By Katie Murray, MFTC Intern

Cyberbullying occurs on a variety of online platforms, from social media apps to chat websites.

The Impact of Cyberbullying

At least 59% of adolescents in the United States have experienced some form of cyberbullying. Cyberbullying occurs on a variety of online platforms including social media apps, chat websites, and even in school-monitored settings. Actions such as hurtful name-calling, spreading false rumors, stalking, and receiving physical threats are just a few of the bullying behaviors that adolescents may be experiencing.

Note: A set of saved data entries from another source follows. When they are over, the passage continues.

(* ===== verification/ValueProfile.v ===== *)
(** * Value profiles (internal/valueprofile: config.go, collector.go)

    A collector counts, field by field, what the extracted records hold, and
    publishes it under a guard: values are listed only for fields declared safe.
    Observations of an input that is still open are staged. Each method holds
    the collector's lock, so a run is a sequence of operations. Counters are
    unbounded here; a map that is ranged over is updated entry by entry, and
    the one loop that stops early is a fold over the entries in some order. *)
From Stdlib Require Import Ascii ZArith Lia SpecFloat.
From stdpp Require Import base list strings gmap.
From S2P Require Import Prelude GoStrings GoFloat GoStrconv GoValue.

(** ** Configuration (config.go) *)
Definition DefaultMaxDistinct : Z := 100.
Definition HardMaxDistinct : Z := 10000.
Definition DefaultSmallCellThreshold : Z := 5.

Definition closedProtectionTags : list string :=
  ["safe_to_profile"; "source_structure"; "direct_identifier"; "quasi_identifier"; "linkage_key"; "measure";
   "access_control_metadata"; "freeform_text"; "opaque_payload"].
Definition sensitivities : list string := ["public"; "internal"; "controlled"; "restricted"; "unknown"].

Record FieldConfig := {
  fc_Field : string;
  fc_SafeToProfile : bool;
  fc_Sensitivity : string;
  fc_ProtectionTags : list string;
}.
Record Config := {
  vc_Enabled : bool;
  vc_MaxDistinct : Z;
  vc_SmallCellThreshold : Z;
  vc_Fields : list FieldConfig;
}.

Definition hasTag (tags : list string) (want : string) : bool := existsb (λ t, t =s? want) tags.

Section config.
Context `{UC : UnicodeCase}.

(** [seen] is what [out] holds so far, in reverse. *)
Fixpoint normalize_tags (out : list string) (raw : list string) : result (list string) :=
  match raw with
  | [] => Ok (rev out)
  | tag :: raw =>
      let tag := trim_space tag in
      if tag =s? "" then normalize_tags out raw
      else
        let tag := to_lower tag in
        if negb (hasTag closedProtectionTags tag) then errorf "unknown protection_tag %q" [AStr tag]
        else if hasTag out tag then normalize_tags out raw
        else normalize_tags (tag :: out) raw
  end.
Definition normalizeProtectionTags (raw : list string) : result (list string) := normalize_tags [] raw.

Definition normalize_field (seen : list string) (f : FieldConfig) : result FieldConfig :=
  let name := trim_space (fc_Field f) in
  if name =s? "" then errorf "value_profile.fields[].field is required" []
  else if hasTag seen name then errorf "value_profile.fields: duplicate field %q" [AStr name]
  else
    let lower := to_lower (trim_space (fc_Sensitivity f)) in
    let sens := if lower =s? "" then "unknown" else lower in
    if negb (hasTag sensitivities sens) then
      errorf "value_profile field %q: invalid sensitivity %q" [AStr name; AStr (fc_Sensitivity f)]
    else
      tags ← wrapf "value_profile field %q: %w" [AStr name] (normalizeProtectionTags (fc_ProtectionTags f));
      Ok {| fc_Field := name;
            fc_SafeToProfile := hasTag tags "safe_to_profile" || fc_SafeToProfile f;
            fc_Sensitivity := sens;
            fc_ProtectionTags := tags |}.
Fixpoint normalize_fields (seen : list string) (fields : list FieldConfig) : result (list FieldConfig) :=
  match fields with
  | [] => Ok []
  | f :: fields =>
      f ← normalize_field seen f;
      rest ← normalize_fields (fc_Field f :: seen) fields;
      Ok (f :: rest)
  end.
Definition Normalize (c : Config) : result Config :=
  let max := if (vc_MaxDistinct c <=? 0)%Z then DefaultMaxDistinct else vc_MaxDistinct c in
  if (HardMaxDistinct <? max)%Z then
    errorf "value_profile.max_distinct %d exceeds hard maximum %d" [AInt max; AInt HardMaxDistinct]
  else
    let threshold := if (vc_SmallCellThreshold c <=? 0)%Z then DefaultSmallCellThreshold
                     else vc_SmallCellThreshold c in
    fields ← normalize_fields [] (vc_Fields c);
    Ok {| vc_Enabled := vc_Enabled c; vc_MaxDistinct := max; vc_SmallCellThreshold := threshold;
          vc_Fields := fields |}.
Definition Active (c : Config) : bool := vc_Enabled c && negb (length (vc_Fields c) =? 0)%nat.
End config.

(** ** Values as text and number *)

(** [stringifyValue]. An integral float between the bounds of [int64] prints as
    an integer; the upper bound itself, as a float, is 2^63 and wraps around. *)
Definition stringify_float (t : f64) : string :=
  if feqb t (ftrunc t) && fleb (f_of_Z (- 2 ^ 63)) t && fleb t (f_of_Z (2 ^ 63 - 1))
  then itoa (int64 (f_to_Z t)) else format_float t.
Definition stringifyValue (v : value) : string :=
  match v with
  | VString s => s
  | VBool b => if b then "true" else "false"
  | VFloat t | VFloat32 t => stringify_float t
  | VInt _ z => itoa z
  | _ => sprint v
  end.
Definition isEmptyScalar (v : value) : bool := match v with VString s => s =s? "" | _ => false end.
(** [toFloat]; [uint] and [uint32] are not among its cases. *)
Definition toFloat (v : value) : option f64 :=
  match v with
  | VFloat t | VFloat32 t => Some t
  | VInt (KInt | KInt32 | KInt64 | KUint64) z => Some (f_of_Z z)
  | VString s => parse_float (trim_space s)
  | _ => None
  end.

(** [uuidRE]: hexadecimal digits in groups of 8, 4, 4, 4 and 12. *)
Fixpoint hex_run (n : nat) (s : string) : option string :=
  match n, s with
  | 0, _ => Some s
  | S n, String c s => match hex_val c with Some _ => hex_run n s | None => None end
  | S _, "" => None
  end.
Fixpoint uuid_groups (groups : list nat) (s : string) : bool :=
  match groups with
  | [] => false
  | n :: groups =>
      match hex_run n s, groups with
      | Some rest, [] => rest =s? ""
      | Some (String c rest), _ => (c =c? "-"%char) && uuid_groups groups rest
      | _, _ => false
      end
  end.
Definition is_uuid (s : string) : bool := uuid_groups [8; 4; 4; 4; 12] s.
(** [emailRE]: one at-sign with text before it, and behind it a dot with text on
    both sides; no white space. *)
Definition email_byte (c : ascii) : bool :=
  negb (existsb (Ascii.eqb c) ["064"; "009"; "010"; "012"; "013"; " "]%char).
Fixpoint dot_inside (s : string) : bool :=
  match s with
  | "" => false
  | String c t => ((c =c? "."%char) && negb (t =s? "")) || dot_inside t
  end.
Definition email_domain (s : string) : bool :=
  match s with "" => false | String _ t => sforall email_byte s && dot_inside t end.
Fixpoint email_local (s : string) : bool :=
  match s with
  | "" => false
  | String c t => if (c =c? "@"%char) then email_domain t else email_byte c && email_local t
  end.
Definition is_email (s : string) : bool :=
  match s with "" => false | String c t => email_byte c && email_local t end.

(** ** One field's state *)
Record shapeAccumulator := { sh_uuid : bool; sh_email : bool; sh_free : bool; sh_empty : bool; sh_init : bool }.
Record fieldState := {
  fs_cfg : FieldConfig;
  fs_count : nat;
  fs_nullCount : nat;
  fs_distinct : option (gmap string nat);   (* nil behind the cap *)
  fs_capped : bool;
  fs_lenMin : Z;
  fs_lenMax : Z;
  fs_lenSum : Z;
  fs_lenN : nat;
  fs_shape : shapeAccumulator;
  fs_numMin : f64;
  fs_numMax : f64;
  fs_hasNumeric : bool;
  fs_allNumeric : bool;
  fs_sawNonEmpty : bool;
}.
Definition MaxInt : Z := 2 ^ 63 - 1.
Definition newFieldState (f : FieldConfig) : fieldState := {|
  fs_cfg := f; fs_count := 0; fs_nullCount := 0; fs_distinct := Some ∅; fs_capped := false;
  fs_lenMin := MaxInt; fs_lenMax := 0; fs_lenSum := 0; fs_lenN := 0;
  fs_shape := {| sh_uuid := false; sh_email := false; sh_free := false; sh_empty := false; sh_init := false |};
  fs_numMin := fzero; fs_numMax := fzero; fs_hasNumeric := false; fs_allNumeric := true;
  fs_sawNonEmpty := false |}.
Definition newFieldStates (fields : list FieldConfig) : gmap string fieldState :=
  foldl (λ m f, <[fc_Field f := newFieldState f]> m) ∅ fields.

It is important for parents and teachers to recognize certain behavioral changes or signals that a child may be experiencing bullying by their peers. Since adolescents tend to shut down or disconnect from activities they enjoy when issues are arising, it is important to address the behavior and help the child find resources that will stop the bullying. Using school resources to aid in prevention is another great way to ensure risky situations will not break out in a school setting.

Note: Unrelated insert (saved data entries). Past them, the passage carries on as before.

Lemma same_pattern_tail x l y k : same_pattern (x :: l) (y :: k) → same_pattern l k.
Proof. intros H i j. exact (H (S i) (S j)). Qed.
Lemma same_pattern_head x l y k : length l = length k → same_pattern (x :: l) (y :: k) → x ∈ l ↔ y ∈ k.
Proof.
  intros Hlen H. rewrite !list_elem_of_lookup. split; intros [i Hi].
  - exists i. symmetry. exact (proj1 (H 0 (S i)) (eq_sym Hi)).
  - exists i. symmetry. exact (proj2 (H 0 (S i)) (eq_sym Hi)).
Qed.
Lemma same_pattern_size l k : length l = length k → same_pattern l k → size (values_of l) = size (values_of k).
Proof.
  revert k. induction l as [|x l IH]; intros [|y k] Hlen Hp; try done. cbn [length] in Hlen. injection Hlen as Hlen.
  pose proof (same_pattern_head _ _ _ _ Hlen Hp) as Hhd. specialize (IH k Hlen (same_pattern_tail _ _ _ _ Hp)).
  unfold values_of in *. cbn [list_to_set]. destruct (decide (x ∈ l)) as [Hx|Hx].
  - assert (y ∈ k) by (by apply Hhd).
    rewrite !(subseteq_union_1_L {[_]}); [done| |]; apply singleton_subseteq_l; by apply elem_of_list_to_set.
  - assert (y ∉ k) by (by rewrite <- Hhd).
    rewrite !size_union, !size_singleton, IH; [done| |]; apply disjoint_singleton_l; by rewrite elem_of_list_to_set.
Qed.

Lemma alike_present c1 c2 :
  Forall2 alike c1 c2 →
  forallb is_number (present c1) = forallb is_number (present c2) ∧
  lengths (texts c1) = lengths (texts c2) ∧ length (texts c1) = length (texts c2) ∧
  forallb is_uuid (texts c1) = forallb is_uuid (texts c2) ∧ forallb is_email (texts c1) = forallb is_email (texts c2).
Proof.
  induction 1 as [|v w c1 c2 [Hnull Hsome] _ IH]; [done|]. unfold texts, present, lengths in *. rewrite !filter_cons, <- Hnull.
  destruct (is_null v); [by rewrite !decide_False by done|]. rewrite !decide_True by done.
  destruct (Hsome eq_refl) as (Hl & Hu & He & Hnum). destruct IH as (I1 & I2 & I3 & I4 & I5).
  cbn [fmap list_fmap forallb length] in *. rewrite I1, I2, I3, I4, I5, Hl, Hu, He, Hnum. done.
Qed.

(** C40: what is published about a field that may not be listed says nothing of
    its values beyond their lengths, shapes and how often they repeat: two runs
    whose durable columns cannot be told apart by those publish the same. *)
Theorem aggregates_hide_values cfg0 cfg c ops1 ops2 f :
  Normalize cfg0 = Ok cfg → NewCollector cfg0 = Ok (Some c) → f ∈ vc_Fields cfg → allowsTierA f = false →
  indistinguishable (vget (fc_Field f) <$> durable ops1) (vget (fc_Field f) <$> durable ops2) →
  pr_Fields (Snapshot (foldl (run_op range) c ops1)) !! fc_Field f
  = pr_Fields (Snapshot (foldl (run_op range) c ops2)) !! fc_Field f.
Proof.
  intros Hn Hc Hf Hb [Halike Hpat]. pose proof (profile_Normalize_normal _ _ Hn) as Hcn.
  assert (∀ ops, pr_Fields (Snapshot (foldl (run_op range) c ops)) !! fc_Field f
    = Some (reference_result (vc_MaxDistinct cfg) (vc_SmallCellThreshold cfg) f (vget (fc_Field f) <$> durable ops))) as Href.
  { intros ops. unfold Snapshot. cbn [pr_Fields]. rewrite (run_cfg _ _ _ _ Hn Hc), lookup_fmap.
    destruct (run_fields _ _ _ ops f Hn Hc Hf) as [s Hs]. rewrite Hs. cbn. f_equal.
    apply (run_committed false cfg0 cfg) in Hs as (f' & Hf' & Hname & Hv); [|done..].
    assert (f' = f) as ->.
    { by apply (NoDup_fmap_eq fc_Field (vc_Fields cfg) (cn_names _ Hcn)). }
    rewrite <- field_result_reference by done.
    assert (∀ s, fs_cfg s = f → field_result cfg s = field_result cfg (view false s)) as Hview
      by (intros s' <-; by apply unlisted_view).
    rewrite (Hview s); [|rewrite <- (field_state_cfg (vc_MaxDistinct cfg) f (vget (fc_Field f) <$> durable ops));
                         exact (f_equal fs_cfg Hv)].
    rewrite Hv. symmetry. apply Hview, field_state_cfg. }
  rewrite !Href. f_equal. unfold reference_result. rewrite Hb. cbn [andb].
  destruct (alike_present _ _ Halike) as (Hnum & Hlens & Hlen & Hu & He).
  rewrite (same_pattern_size _ _ Hlen Hpat), Hlens, Hlen, (Forall2_length _ _ _ Halike). unfold reference_shape.
  rewrite Hnum, Hu, He.
  assert (∀ l k : list string, length l = length k → bool_decide (l = []) = bool_decide (k = [])) as Hempty
    by (by intros [|??] [|??]).
  by rewrite (Hempty _ _ Hlen).
Qed.
End properties.

(** ** A run *)
Module ProfileSample.
Definition cfg0 : Config := {| vc_Enabled := true; vc_MaxDistinct := 3; vc_SmallCellThreshold := 2; vc_Fields :=
  [{| fc_Field := " state "; fc_SafeToProfile := true; fc_Sensitivity := "Public"; fc_ProtectionTags := ["quasi_identifier"] |};
   {| fc_Field := "ssn"; fc_SafeToProfile := true; fc_Sensitivity := "public"; fc_ProtectionTags := ["Direct_Identifier"] |}] |}.
Definition ssn : FieldConfig :=
  {| fc_Field := "ssn"; fc_SafeToProfile := true; fc_Sensitivity := "public"; fc_ProtectionTags := ["direct_identifier"] |}.
Definition cfg : Config := {| vc_Enabled := true; vc_MaxDistinct := 3; vc_SmallCellThreshold := 2; vc_Fields :=
  [{| fc_Field := "state"; fc_SafeToProfile := true; fc_Sensitivity := "public"; fc_ProtectionTags := ["quasi_identifier"] |};
   ssn] |}.
Definition collector : Collector := {| cl_cfg := cfg; cl_committed := newFieldStates (vc_Fields cfg); cl_staged := None |}.
Lemma normalized : Normalize (UC := ascii_case) cfg0 = Ok cfg.
Proof. vm_compute. reflexivity. Qed.
Lemma collector_built : NewCollector (UC := ascii_case) cfg0 = Ok (Some collector).
Proof. unfold NewCollector. rewrite normalized. reflexivity. Qed.

Definition row (state ssn : string) : vmap := [("state", VString state); ("ssn", VString ssn)].
(** Two inputs are kept, one is thrown away. *)
Definition ops (id : string) : list op :=
  [OpBegin; OpRecords [row "CA" id; row "NY" "333"]; OpCommit; OpBegin; OpRecords [row "TX" "999"]; OpDiscard;
   OpRecords [row "CA" id]].
Lemma kept : durable (ops "111") = [row "CA" "111"; row "NY" "333"; row "CA" "111"].
Proof. reflexivity. Qed.
Lemma numbers : numbers_ok cfg (durable (ops "111")).
Proof. repeat constructor. Qed.
(** The state with one record only is not listed. *)
Definition shown : gmap string nat := {["CA" := 2]}.
Definition result : FieldResult := {|
  fr_Tier := "enumeration"; fr_Status := "complete"; fr_Count := 3; fr_NullCount := 0; fr_DistinctCount := DCount 2;
  fr_Distinct := Some shown; fr_Shape := ""; fr_Length := None; fr_Min := None; fr_Max := None |}.
Lemma published : pr_Fields (Snapshot (foldl (run_op map_to_list) collector (ops "111"))) !! "state" = Some result.
Proof. vm_compute. reflexivity. Qed.
Lemma alike_ids : indistinguishable (vget "ssn" <$> durable (ops "111")) (vget "ssn" <$> durable (ops "222")).
Proof.
  split.
  - change (Forall2 alike [VString "111"; VString "333"; VString "111"] [VString "222"; VString "333"; VString "222"]).
    repeat constructor; (intros; vm_compute; done) || (vm_compute; done).
  - intros i j. change (texts (vget "ssn" <$> durable (ops "111"))) with ["111"; "333"; "111"].
    change (texts (vget "ssn" <$> durable (ops "222"))) with ["222"; "333"; "222"].
    destruct i as [|[|[|i]]], j as [|[|[|j]]]; naive_solver.
Qed.

(** Where a value reads as NaN the published range depends on how the records
    were grouped: within one input the NaN is skipped, at the start of an input
    it hides what the input holds besides it. *)
Definition amounts : Config := {| vc_Enabled := true; vc_MaxDistinct := 9; vc_SmallCellThreshold := 1; vc_Fields :=
  [{| fc_Field := "n"; fc_SafeToProfile := true; fc_Sensitivity := "public"; fc_ProtectionTags := [] |}] |}.
Definition low (ops : list op) : option f64 :=
  pr_Fields (Snapshot (foldl (run_op map_to_list)
    {| cl_cfg := amounts; cl_committed := newFieldStates (vc_Fields amounts); cl_staged := None |} ops)) !! "n" ≫= fr_Min.
Definition amount (s : string) : vmap := [("n", VString s)].
Definition one_input : list op := [OpBegin; OpRecords [amount "5"; amount "NaN"; amount "1"]; OpCommit].
Definition two_inputs : list op :=
  [OpBegin; OpRecords [amount "5"]; OpCommit; OpBegin; OpRecords [amount "NaN"; amount "1"]; OpCommit].
Example nan_depends_on_inputs :
  durable one_input = durable two_inputs ∧ low one_input = Some (f_of_Z 1) ∧ low two_inputs = Some (f_of_Z 5).
Proof. split_and!; vm_compute; reflexivity. Qed.
End ProfileSample.

Lemma Normalize_spec_witness : Normalize (UC := ascii_case) ProfileSample.cfg = Ok ProfileSample.cfg.
Proof. exact (proj2 (Normalize_spec _ _ ProfileSample.normalized)). Defined.
Lemma Snapshot_durable_witness :
  Snapshot (foldl (run_op map_to_list) ProfileSample.collector (ProfileSample.ops "111"))
  = reference_profile ProfileSample.cfg (durable (ProfileSample.ops "111")).
Proof.
  exact (Snapshot_durable map_to_list (λ m, reflexivity _) _ _ _ _ ProfileSample.normalized ProfileSample.collector_built ProfileSample.numbers).
Defined.
Lemma Snapshot_guard_witness :
  ∃ f, f ∈ vc_Fields ProfileSample.cfg ∧ fc_Field f = "state" ∧ fc_SafeToProfile f = true.
Proof.
  destruct (Snapshot_guard map_to_list (λ m, reflexivity _) _ _ _ _ _ _ ProfileSample.normalized ProfileSample.collector_built
    ProfileSample.published) as (f & Hf & Hn & Hs & _).
  exists f. split; [exact Hf|]. split; [exact Hn|exact Hs].
Defined.
Lemma aggregates_hide_values_witness :
  pr_Fields (Snapshot (foldl (run_op map_to_list) ProfileSample.collector (ProfileSample.ops "111"))) !! "ssn"
  = pr_Fields (Snapshot (foldl (run_op map_to_list) ProfileSample.collector (ProfileSample.ops "222"))) !! "ssn".
Proof.
  refine (aggregates_hide_values map_to_list (λ m, reflexivity _) _ _ _ (ProfileSample.ops "111") (ProfileSample.ops "222")
    ProfileSample.ssn ProfileSample.normalized ProfileSample.collector_built _ eq_refl ProfileSample.alike_ids).
  right. left.
Defined.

Below are some warning signs that may suggest online bullying is occurring, signs a child may be a bully, and actions you can take to have comfortable conversations with your child.

Source: Pew Research Center

Warning Signs for Online Bullying

  • Child turns off the computer monitor, or changes screens every time you walk by.
  • Child seems nervous when a text message, email, or social media notification arrives.
  • Child alludes to bullying by stating things like “there’s a lot of drama at school” or “I have
    no friends.”
  • Child suddenly stops using the computer or phone, even though they have always
    enjoyed it before.
  • Child becomes withdrawn.
  • Loss of interest in favorite hobbies or activities.
  • Child suddenly seems depressed or anti-social.

Warning Signs a Child is Bullying Others

  • Getting into physical or verbal fights frequently.
  • Increased level of aggressive behavior towards family members.
  • Blaming others for their problems.
  • Getting sent to detention or the principal’s office often.
  • Not accepting responsibility for their actions at school or home.
  • Has multiple social media accounts that they are maintaining.

How to Address Cyberbullying with Your Child or Student

  • Talk with your student about what bullying looks like and how they can safely stand up to
  • Ask questions about experiences with bullying they may have witnessed in school or
    heard about from other people.
  • Create an action plan with your child about safe adults and other support systems that
    they can turn to if needed.
  • Know who to contact at school to address concerns about bullying behaviors.
  • Document harmful posts, comments, or text messages your child may have received if
    reporting becomes necessary.
  • Consider helping your child block the person who is bullying them via online platforms.
  • Practice using positive self-statements with your child to maintain positive self-esteem.